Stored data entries
(** * Ingestion loop of the closed-group Telegram parser

    A shallow embedding of [tg_bot/main.py], [tg_bot/src/helpers.py] and
    [tg_bot/src/database/operations.py], with the tables of
    [tg_bot/src/database/models.py] as records.

    Python integers are [Z], strings are [string] (the UTF-8 bytes of the
    Python text), [Optional[T]] is [option T], a Python [set] is a [gset],
    the [telegram_links] table is a [gmap] keyed by the primary key, and the
    stateful, fallible coroutines run in a state-and-exception monad over the
    record [World]. *)

From Stdlib Require Import ZArith String Ascii List Lia QArith Sorted.
From stdpp Require Import base gmap sets list strings pretty sorting.

Local Open Scope Z_scope.

(** ** Python primitives *)

(** Truth value of a [str], an [int] and an [Optional]. *)
Definition truthy_str (s : string) : bool :=
  match s with EmptyString => false | String _ _ => true end.

Definition truthy_int (z : Z) : bool := negb (z =? 0).

Definition truthy_opt {A} (truthy : A -> bool) (o : option A) : bool :=
  match o with None => false | Some a => truthy a end.

(** [s.startswith(p)] *)
Definition startswith (s p : string) : bool := String.prefix p s.

(** [s.removeprefix(p)] *)
Definition removeprefix (s p : string) : string :=
  if String.prefix p s
  then String.substring (String.length p) (String.length s - String.length p) s
  else s.

(** [needle in hay] on strings. *)
Fixpoint str_in (needle hay : string) : bool :=
  String.prefix needle hay ||
  match hay with
  | EmptyString => false
  | String _ hay' => str_in needle hay'
  end.

(** [s.split(sep)[0]] for a non-empty [sep]: the text before the first
    occurrence of [sep], the whole of [s] when there is none. *)
Fixpoint split_head (sep s : string) : string :=
  if String.prefix sep s then EmptyString
  else match s with
       | EmptyString => EmptyString
       | String c s' => String c (split_head sep s')
       end.

Definition dquote : string := String (ascii_of_nat 34) EmptyString.
Definition newline : string := String (ascii_of_nat 10) EmptyString.

(** The separator of [check_duplicate]: the opening of an anchor tag up to
    and including the quote that starts the address. *)
Definition anchor_open : string := "<a href=" +:+ dquote.

(** ** models.py *)

(** Seconds since the epoch stand for [datetime]. *)
Abbreviation datetime := Z (only parsing).

Record Category := {
  cat_id : Z;
  cat_name : string;
  cat_global_search : Z
}.

Record Keyword := {
  kw_id : string;
  kw_keyword : string;
  kw_category_id : Z
}.

Record CategoryTelegramLinkLink := {
  ctl_category_id : Z;
  ctl_telegram_link_id : string
}.

Record CategoryMessageLink := {
  cml_category_id : Z;
  cml_message_id : string;
  cml_created_at : datetime
}.

(** Row of the [messages] table. *)
Record MessageRow := {
  row_id : string;
  row_text : string;
  row_created_at : datetime;
  row_updated_at : datetime;
  row_from_user_id : option Z;
  row_from_username : option string;
  row_chat_id : option Z;
  row_link : option string;
  row_date : option datetime
}.

Record TelegramLink := {
  tl_id : string;
  tl_link : option string;
  tl_chat_id : option Z;
  tl_last_check_at : option datetime;
  tl_last_message_id : option Z;
  tl_invalid : option bool;
  tl_parser_account : option string
}.

Definition set_chat_id (v : option Z) (t : TelegramLink) : TelegramLink :=
  {| tl_id := tl_id t; tl_link := tl_link t; tl_chat_id := v;
     tl_last_check_at := tl_last_check_at t;
     tl_last_message_id := tl_last_message_id t;
     tl_invalid := tl_invalid t; tl_parser_account := tl_parser_account t |}.

Definition set_parser_account (v : option string) (t : TelegramLink) : TelegramLink :=
  {| tl_id := tl_id t; tl_link := tl_link t; tl_chat_id := tl_chat_id t;
     tl_last_check_at := tl_last_check_at t;
     tl_last_message_id := tl_last_message_id t;
     tl_invalid := tl_invalid t; tl_parser_account := v |}.

Definition set_last_check_at (v : option datetime) (t : TelegramLink) : TelegramLink :=
  {| tl_id := tl_id t; tl_link := tl_link t; tl_chat_id := tl_chat_id t;
     tl_last_check_at := v;
     tl_last_message_id := tl_last_message_id t;
     tl_invalid := tl_invalid t; tl_parser_account := tl_parser_account t |}.

Definition set_last_message_id (v : option Z) (t : TelegramLink) : TelegramLink :=
  {| tl_id := tl_id t; tl_link := tl_link t; tl_chat_id := tl_chat_id t;
     tl_last_check_at := tl_last_check_at t;
     tl_last_message_id := v;
     tl_invalid := tl_invalid t; tl_parser_account := tl_parser_account t |}.

Definition set_invalid (v : option bool) (t : TelegramLink) : TelegramLink :=
  {| tl_id := tl_id t; tl_link := tl_link t; tl_chat_id := tl_chat_id t;
     tl_last_check_at := tl_last_check_at t;
     tl_last_message_id := tl_last_message_id t;
     tl_invalid := v; tl_parser_account := tl_parser_account t |}.

(** ** The platform's objects (pyrogram) *)

Record Chat := {
  chat_ident : Z;
  chat_title : string
}.

Record User := {
  user_ident : Z;
  user_username : option string
}.

(** [pyrogram.types.Message]: the fields the parser reads.  [text], [chat]
    and [from_user] are optional on the platform's side. *)
Record Message := {
  msg_id : Z;
  msg_text : option string;
  msg_date : option datetime;
  msg_chat : option Chat;
  msg_from_user : option User;
  msg_link : string
}.

(** What [extract_chat] returns: a handle or invite link, or a numeric id. *)
Inductive ChatRef :=
| ChatStr (s : string)
| ChatInt (z : Z).

Definition truthy_chat (c : ChatRef) : bool :=
  match c with ChatStr s => truthy_str s | ChatInt z => truthy_int z end.

Record ChatInfo := {
  info_id : Z;
  info_type : string;
  info_is_accessible : bool
}.
(** *** Registration *)

Lemma register_handler_run k h s :
  register_handler k h s =
    (Done tt,
     set_log (st_log s ++ [InfoRegistered k])
       (set_processor
          (mkWebhookProcessor
             (<[k := handlers_for k (st_processor s) ++ [h]]> (_handlers (st_processor s)))
             (_global_handlers (st_processor s))) s)).
Proof.
  unfold register_handler, bind, ret, handlers_contains, handlers_setitem,
    handlers_getitem_append, logger_info, handlers_for.
  destruct (_handlers (st_processor s) !! k) as [l|] eqn:E; cbn.
  - by rewrite E.
  - rewrite lookup_insert_eq. cbn. by rewrite insert_insert_eq.
Qed.

Lemma register_global_handler_run h s :
  register_global_handler h s =
    (Done tt,
     set_log (st_log s ++ [InfoRegisteredGlobal])
       (set_processor
          (mkWebhookProcessor (_handlers (st_processor s))
             (_global_handlers (st_processor s) ++ [h])) s)).
Proof. reflexivity. Qed.

(** *** Handlers that call back *)

Lemma live_invoke_guarded_quiet record ev (g : Live.Handler W) (q : Live.State W) :
  Live.quiet g ->
  Live.st_processor (snd (Live.invoke_guarded record ev g q)) = Live.st_processor q.
Proof.
  intros Hq. unfold Live.invoke_guarded, Live.call.
  assert (Hifb : forall (b : bool) (x : Res unit * Live.State W), (if b then x else x) = x)
    by (by intros []).
  rewrite Hifb. specialize (Hq ev (Live.st_world (Live.observe (Live.Enter g ev) q))).
  destruct (Live.handler_call g ev _) as [[r w] regs]. cbn in Hq. subst regs.
  destruct r as [[]|e|]; cbn; try done.
  destruct (is_Exception e); [|done].
  destruct (Live.handler_name g); [|done].
  by destruct (Live.handler_format g e).
Qed.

- _WORK ITEM_
Among the entries, count the lines that hold "platform". Reply with the count only.

- _RESPONSE_
2